Schedules are for Wed/14-Tues/20 except where noted. Director and year are given when available. Double features are marked with a •. All times p.m. unless otherwise specified.

ARTISTS’ TELEVISION ACCESS 992 Valencia, SF; www.atasite.org. $8-10. “Mission Eye and Ear: A Live Cinema Series,” featuring new film and video and music collaborations by Cory Wright and Bill Basquin, Graham Connah and Kathleen Quillian, and more, Fri, 8.

BALBOA 3620 Balboa, SF; www.balboamovies.com. $20. “Opera and Ballet at the Balboa:” The Flames of Paris, performed by the Bolshoi Ballet, Wed, 7:30; La Traviata, performed at the Royal Opera House, Sat-Sun, 10am.

CASTRO 429 Castro, SF; (415) 621-6120, www.castrotheatre.com. $7.50-10. The Strange History of Don’t Ask, Don’t Tell (Bailey and Barbato, 2011), Wed, 7. Reservations required; call (415) 765-7793. •Taxi Driver (Scorsese, 1976), Thurs, 3:30, 7:15, and Blast of Silence (Baron, 1961), Thurs, 5:35, 9:20. “Midnites for Maniacs: Colonizing ‘R’ Us Triple Bill:” •Aliens (Cameron, 1986), Fri, 7; Starship Troopers (Verhoeven, 1997), Fri, 9:30; and Dark Star (Carpenter, 1974), Fri, 11:59. Triple feature, $12. Mary Lou (Fox, 2010), Sept 17-21, 5:15, 8:15 (also Sat/17-Sun/18 and Sept 21, 2).

CHRISTOPHER B. SMITH RAFAEL FILM CENTER 1118 Fourth St, San Rafael; (415) 454-1222, www.cafilm.org. $5.50-10.25. The Hedgehog (Achache, 2010), call for dates and times.

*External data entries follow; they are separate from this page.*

(* ===== verification/HttpSafe.v ===== *)
(** * What the HTTP server guarantees

    Who can make it act and for whom, which credentials it hands to the
    connection service, how often an address may offer some, and which origins
    it trusts. *)

From S2P Require Import Prelude GoTime GoText Num Types Returns Encoding SyncError Json Metrics Signing RateLimit Window Attestation Activity Fx Reflow Recount Connect Auth Grpc GrpcSafe Http.
From stdpp Require Import base gmap strings pretty tactics sorting list.
From Stdlib Require Import ZArith Ascii Lia.
Import Encoding Returns Auth Http.
Local Open Scope Z_scope.

Module HttpSafe.

(** ** Paths *)

Definition operator_paths : list string :=
  ["/api/v1/admin/sync-now"; "/api/v1/admin/sync-connection"; "/api/v1/admin/cashflows"; "/api/v1/admin/reconstruct"; "/api/v1/admin/reconstruct-deep";
   "/api/v1/admin/unpin-broker-accounts"; "/api/v1/admin/balance-probe"; "/api/v1/admin/refresh-metadata"; "/api/v1/admin/raw-statement"; "/api/v1/admin/funding-probe";
   "/api/v1/admin/reflow"; "/api/v1/admin/convert-to-usd"; "/api/v1/admin/recount-activity"].

Definition user_paths : list string :=
  ["/api/v1/credentials/connect"; "/api/v1/connection"; "/api/v1/sync"; "/api/v1/metrics"; "/api/v1/snapshots"; "/api/v1/history/rebuilt"; "/api/v1/report"].

Definition attestation_path : string := "/api/v1/attestation".
Definition handoff_path : string := "/api/v1/admin/handoff".
Definition connect_path : string := "/api/v1/credentials/connect".

(** ** Another user's name in the request *)

Definition requery (u : string) (r : request) : request :=
  mkRequest (rq_Method r) (rq_Path r) (rq_RemoteAddr r) (rq_Authorization r) (rq_Origin r) (rq_XForwardedFor r) (rq_XRealIP r)
    (λ k, if String.eqb k "user_uid" then u else rq_Query r k) (rq_Body r).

Love Crime (Corneau, 2010), call for dates and times. Senna (Kapadia, 2011), call for dates and times. The Whistleblower (Kondracki, 2010), call for dates and times. A Boy Called Dad (Percival, 2010), Thurs and Sun, 7. Mozart’s Sister (Féret, 2010), Sept 16-22, call for times. “Donizetti’s Elixir of Love for Families — The Movie,” presented by San Francisco Opera Education and CFI Education, Sat, 11am. Free event. Miss Representation (Siebel Newsom, 2011), Tues, 7. Tickets, $15; proceeds benefit Huckleberry Youth Programs.

“GOOD VIBRATIONS INDEPENDENT EROTIC FILM FEST” Various venues, SF; www.gv-ixff.org. This year’s fest kicks off with Susie Bright’s clip show and presentation, “How to Read a Dirty Movie,” and includes erotic shorts, a porn panel, the ever-popular short film competition, and more, Sept 17-22.

JACK LONDON SQUARE 66 Franklin, Oakl; www.jacklondonsquare.com. Free. “Waterfront Flicks:” No Reservations (Hicks, 2007), Thurs, sunset.

LOOKOUT BAR 3600 16th St, SF; www.skinnyfatmovie.com. Free. Skinnyfat (Bydalek), Tues, 8. Official DVD release party with screenings, giveaways, drag entertainment, and more.

MECHANICS’ INSTITUTE 57 Post, SF; (415) 393-0100, rsvp@milibrary.org. $10 (reservations required as seating is limited). “CinemaLit Film Series: Euro Passages:” Congorama (Falardeau, 2006), Fri, 6.

OPERA PLAZA 601 Van Ness, SF; www.mayaindieseries.com. “Maya Indie Film Series,” festival of seven Latino-themed films, Sept 16-23.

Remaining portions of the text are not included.